Start of Block

(* ===== verification/Libs.v ===== *)
(** * What the program relies on outside its own sources

    DNS messages as [github.com/miekg/dns] lays them out (the fields the
    program reads), and one class, [Libs], of the operations of other packages
    the program calls.  Every definition that calls one of them takes the
    class as an argument.  The laws are the documented behaviour of the slice
    helpers of [sing/common]; nothing is assumed of the other operations.
    [ref_libs] is a concrete instance, for the examples and the witnesses. *)

From S2P Require Import Prelude.
From S2P Require Import GoText.
From S2P Require Import Bytes.
From S2P Require Import NetIP.
From Stdlib Require Import Ascii.
Local Open Scope Z_scope.

(** ** DNS messages *)

Record RR_Header := mkHeader {
  hdr_Name : string; hdr_Rrtype : Z; hdr_Class : Z; hdr_Ttl : Z }.

Inductive SVCBKeyValue :=
  | SVCBIPv4Hint (hint : list (list Z))
  | SVCBIPv6Hint (hint : list (list Z))
  | SVCBOther (raw : list Z).

(** EDNS options: the client subnet, and any other one with its code. *)
Inductive EDNS0 :=
  | EDNS0_SUBNET (family sourceNetmask sourceScope : Z) (address : list Z)
  | EDNS0_Other (code : Z) (data : list Z).

(** The record types the program tells apart; [RR_Other] is any other one. *)
Inductive RRData :=
  | RR_A (ip : list Z)
  | RR_AAAA (ip : list Z)
  | RR_HTTPS (value : list SVCBKeyValue)
  | RR_SOA (rdata : list Z) (minttl : Z)
  | RR_OPT (option : list EDNS0)
  | RR_Other (rdata : list Z).

Record RR := mkRR { rr_Header : RR_Header; rr_Data : RRData }.

Record Question := mkQuestion { q_Name : string; q_Qtype : Z; q_Qclass : Z }.

Record Msg := mkMsg {
  msg_Id : Z;
  msg_Response : bool;
  msg_Authoritative : bool;
  msg_RecursionDesired : bool;
  msg_RecursionAvailable : bool;
  msg_Rcode : Z;
  msg_Question : list Question;
  msg_Answer : list RR;
  msg_Ns : list RR;
  msg_Extra : list RR }.

Definition RcodeSuccess : Z := 0.

(** ** Libraries *)

Class Libs := {
  (* sing/common/metadata, sing/common/network *)
  sa_IsIP : Socksaddr -> bool;
  sa_IsIPv4 : Socksaddr -> bool;
  sa_IsIPv6 : Socksaddr -> bool;
  sa_IsDomain : Socksaddr -> bool;
  sa_IsValid : Socksaddr -> bool;
  M_AddrFromIP : list Z -> Addr;
  M_IsDomainName : string -> bool;
  N_IsPublicAddr : Addr -> bool;
  (* go4.org/netipx: the set a builder makes of the added prefixes and addresses *)
  IPSet : Type;
  IPSet_Build : list (Prefix + Addr) -> option IPSet;
  IPSet_Contains : IPSet -> Addr -> bool;
  (* sing/common/domain *)
  DomainMatcher : Type;
  NewMatcher : list string -> list string -> bool -> DomainMatcher;
  DomainMatcher_Match : DomainMatcher -> string -> bool;
  AdGuardMatcher : Type;
  NewAdGuardMatcher : list string -> AdGuardMatcher;
  AdGuardMatcher_Match : AdGuardMatcher -> string -> bool;
  (* regexp *)
  Regexp : Type;
  regexp_Compile : string -> option Regexp;
  regexp_MatchString : Regexp -> string -> bool;
  (* miekg/dns *)
  dns_IsDuplicate : RR -> RR -> bool;
  dns_CanonicalName : string -> string;
  (* Unicode case mapping, path and address syntax of the standard library *)
  strings_ToLower : string -> string;
  strings_EqualFold : string -> string -> bool;
  filepath_Base : string -> string;
  netip_ParsePrefix : string -> option Prefix;
  netip_ParseAddr : string -> option Addr;
  (* sing/common, sing/common/format *)
  common_Any : forall {A : Type}, list A -> (A -> bool) -> bool;
  common_All : forall {A : Type}, list A -> (A -> bool) -> bool;
  common_Contains : forall {A : Type} {_ : EqDecision A}, list A -> A -> bool;
  common_Filter : forall {A : Type}, list A -> (A -> bool) -> list A;
  common_Find : forall {A : Type}, list A -> (A -> bool) -> option A;
  common_Uniq : forall {A : Type} {_ : EqDecision A}, list A -> list A;
  F_ToString : list string -> string;
  F_ToString_int : Z -> string;
  (* printing of library values *)
  Prefix_String : Prefix -> string;
  Addr_String : Addr -> string;
  Duration_String : Z -> string;
  sa_AddrString : Socksaddr -> string;
  M_ParseSocksaddrHostPort : string -> Z -> Socksaddr;
  RR_String : RR -> string;
  dns_RcodeToString : Z -> string;
  dns_TypeToString : Z -> option string;
  varbin_WriteUvarint : Z -> list Z;
  (* what their documentation states *)
  common_Any_spec : forall A (l : list A) f, common_Any l f = existsb f l;
  common_All_spec : forall A (l : list A) f, common_All l f = forallb f l;
  common_Contains_spec : forall A (HA : EqDecision A) (l : list A) x,
    common_Contains l x = bool_decide (x ∈ l);
  common_Filter_spec : forall A (l : list A) f, common_Filter l f = List.filter f l;
  common_Find_spec : forall A (l : list A) f, common_Find l f = List.find f l;
  common_Uniq_spec : forall A (HA : EqDecision A) (l : list A) x,
    x ∈ common_Uniq l <-> x ∈ l;
  common_Uniq_NoDup : forall A (HA : EqDecision A) (l : list A), NoDup (common_Uniq l);
  F_ToString_spec : forall l, F_ToString l = strings.Join l "";
  F_ToString_int_spec : forall n, F_ToString_int n = strconv.Itoa n;
  M_AddrFromIP_nil : M_AddrFromIP [] = AddrNone;
  M_AddrFromIP_slice : forall a,
    Addr.wf a -> Addr.IsValid a = true -> Addr.hasZone a = false ->
    M_AddrFromIP (Addr.AsSlice a) = a;
  varbin_WriteUvarint_spec : forall n, 0 <= n < 2 ^ 64 -> varbin_WriteUvarint n = uvarint n
}.

(** ** A concrete instance

    Sets of addresses are lists of prefixes and addresses, matchers are exact
    and suffix string comparisons, a regular expression matches the strings
    that contain it. *)

Definition ref_IPSet_Contains (s : list (Prefix + Addr)) (a : Addr) : bool :=
  existsb (fun e => match e with
                    | inl p => Prefix.Contains p a
                    | inr b => bool_decide (a = b)
                    end) s.

Definition ref_AddrFromIP (ip : list Z) : Addr :=
  if (length ip =? 4)%nat then Addr4 (be_value ip)
  else if (length ip =? 16)%nat then Addr6 (be_value ip) "" else AddrNone.

Lemma ref_AddrFromIP_slice a :
  Addr.wf a -> Addr.IsValid a = true -> Addr.hasZone a = false -> ref_AddrFromIP (Addr.AsSlice a) = a.
Proof.
  intros Hwf Hv Hz. unfold ref_AddrFromIP. destruct a as [|n|n [|c z]]; try done;
    cbn [Addr.AsSlice]; rewrite be_bytes_length; cbn [Nat.eqb]; f_equal;
    by apply be_value_bytes_small.
Qed.

Definition ref_IsPrivate (a : Addr) : bool :=
  existsb (fun p => Prefix.Contains p a)
    [mkPrefix (Addr4 (10 * 2^24)) 8; mkPrefix (Addr4 (172 * 2^24 + 16 * 2^16)) 12;
     mkPrefix (Addr4 (192 * 2^24 + 168 * 2^16)) 16; mkPrefix (Addr4 (127 * 2^24)) 8].

Definition ref_libs : Libs := {|
  sa_IsIP a := Addr.IsValid (sa_Addr a);
  sa_IsIPv4 a := Addr.Is4 (sa_Addr a);
  sa_IsIPv6 a := Addr.Is6 (sa_Addr a);
  sa_IsDomain a := negb (Addr.IsValid (sa_Addr a)) && negb (String.eqb (sa_Fqdn a) "");
  sa_IsValid a := Addr.IsValid (sa_Addr a) || negb (String.eqb (sa_Fqdn a) "");
  M_AddrFromIP := ref_AddrFromIP;
  M_IsDomainName s := negb (String.eqb s "");
  N_IsPublicAddr a := negb (ref_IsPrivate a);
  IPSet := list (Prefix + Addr);
  IPSet_Build l := Some l;
  IPSet_Contains := ref_IPSet_Contains;
  DomainMatcher := list string * list string;
  NewMatcher d s _ := (d, s);
  DomainMatcher_Match m s :=
    existsb (String.eqb s) (fst m) || existsb (strings.HasSuffix s) (snd m);
  AdGuardMatcher := list string;
  NewAdGuardMatcher l := l;
  AdGuardMatcher_Match m s := existsb (String.eqb s) m;
  Regexp := string;
  regexp_Compile s := Some s;
  regexp_MatchString r s := strings.Contains s r;
  dns_IsDuplicate a b := String.eqb (hdr_Name (rr_Header a)) (hdr_Name (rr_Header b));
  dns_CanonicalName s := s;
  strings_ToLower s := s;
  strings_EqualFold := String.eqb;
  filepath_Base s := List.last (strings.SplitByte "/"%char s) ""%string;
  netip_ParsePrefix _ := None;
  netip_ParseAddr _ := None;
  common_Any A l f := existsb f l;
  common_All A l f := forallb f l;
  common_Contains A _ l x := bool_decide (x ∈ l);
  common_Filter A l f := List.filter f l;
  common_Find A l f := List.find f l;
  common_Uniq A _ l := remove_dups l;
  F_ToString l := strings.Join l "";
  F_ToString_int := strconv.Itoa;
  Prefix_String p := strconv.Itoa (Addr.bits (p_Addr p));
  Addr_String a := strconv.Itoa (Addr.bits a);
  Duration_String := strconv.Itoa;
  sa_AddrString a := sa_Fqdn a;
  M_ParseSocksaddrHostPort host port := mkSocksaddr AddrNone port host;
  RR_String r := hdr_Name (rr_Header r);
  dns_RcodeToString := strconv.Itoa;
  dns_TypeToString _ := None;
  varbin_WriteUvarint := uvarint;
  common_Any_spec _ _ _ := eq_refl;
  common_All_spec _ _ _ := eq_refl;
  common_Contains_spec _ _ _ _ := eq_refl;
  common_Filter_spec _ _ _ := eq_refl;
  common_Find_spec _ _ _ := eq_refl;
  common_Uniq_spec A HA l x := elem_of_remove_dups l x;
  common_Uniq_NoDup A HA l := NoDup_remove_dups l;
  F_ToString_spec _ := eq_refl;
  F_ToString_int_spec _ := eq_refl;
  M_AddrFromIP_nil := eq_refl;
  M_AddrFromIP_slice := ref_AddrFromIP_slice;
  varbin_WriteUvarint_spec _ _ := eq_refl
|}.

End of Block

What to do.
Up to and including the line with "sa_IsIP : Socksaddr -> bool;", reproduce the material above exactly as it appears, starting from its first line.

Answer.
(* ===== verification/Libs.v ===== *)
(** * What the program relies on outside its own sources

    DNS messages as [github.com/miekg/dns] lays them out (the fields the
    program reads), and one class, [Libs], of the operations of other packages
    the program calls.  Every definition that calls one of them takes the
    class as an argument.  The laws are the documented behaviour of the slice
    helpers of [sing/common]; nothing is assumed of the other operations.
    [ref_libs] is a concrete instance, for the examples and the witnesses. *)

From S2P Require Import Prelude.
From S2P Require Import GoText.
From S2P Require Import Bytes.
From S2P Require Import NetIP.
From Stdlib Require Import Ascii.
Local Open Scope Z_scope.

(** ** DNS messages *)

Record RR_Header := mkHeader {
  hdr_Name : string; hdr_Rrtype : Z; hdr_Class : Z; hdr_Ttl : Z }.

Inductive SVCBKeyValue :=
  | SVCBIPv4Hint (hint : list (list Z))
  | SVCBIPv6Hint (hint : list (list Z))
  | SVCBOther (raw : list Z).

(** EDNS options: the client subnet, and any other one with its code. *)
Inductive EDNS0 :=
  | EDNS0_SUBNET (family sourceNetmask sourceScope : Z) (address : list Z)
  | EDNS0_Other (code : Z) (data : list Z).

(** The record types the program tells apart; [RR_Other] is any other one. *)
Inductive RRData :=
  | RR_A (ip : list Z)
  | RR_AAAA (ip : list Z)
  | RR_HTTPS (value : list SVCBKeyValue)
  | RR_SOA (rdata : list Z) (minttl : Z)
  | RR_OPT (option : list EDNS0)
  | RR_Other (rdata : list Z).

Record RR := mkRR { rr_Header : RR_Header; rr_Data : RRData }.

Record Question := mkQuestion { q_Name : string; q_Qtype : Z; q_Qclass : Z }.

Record Msg := mkMsg {
  msg_Id : Z;
  msg_Response : bool;
  msg_Authoritative : bool;
  msg_RecursionDesired : bool;
  msg_RecursionAvailable : bool;
  msg_Rcode : Z;
  msg_Question : list Question;
  msg_Answer : list RR;
  msg_Ns : list RR;
  msg_Extra : list RR }.

Definition RcodeSuccess : Z := 0.

(** ** Libraries *)

Class Libs := {
  (* sing/common/metadata, sing/common/network *)
  sa_IsIP : Socksaddr -> bool;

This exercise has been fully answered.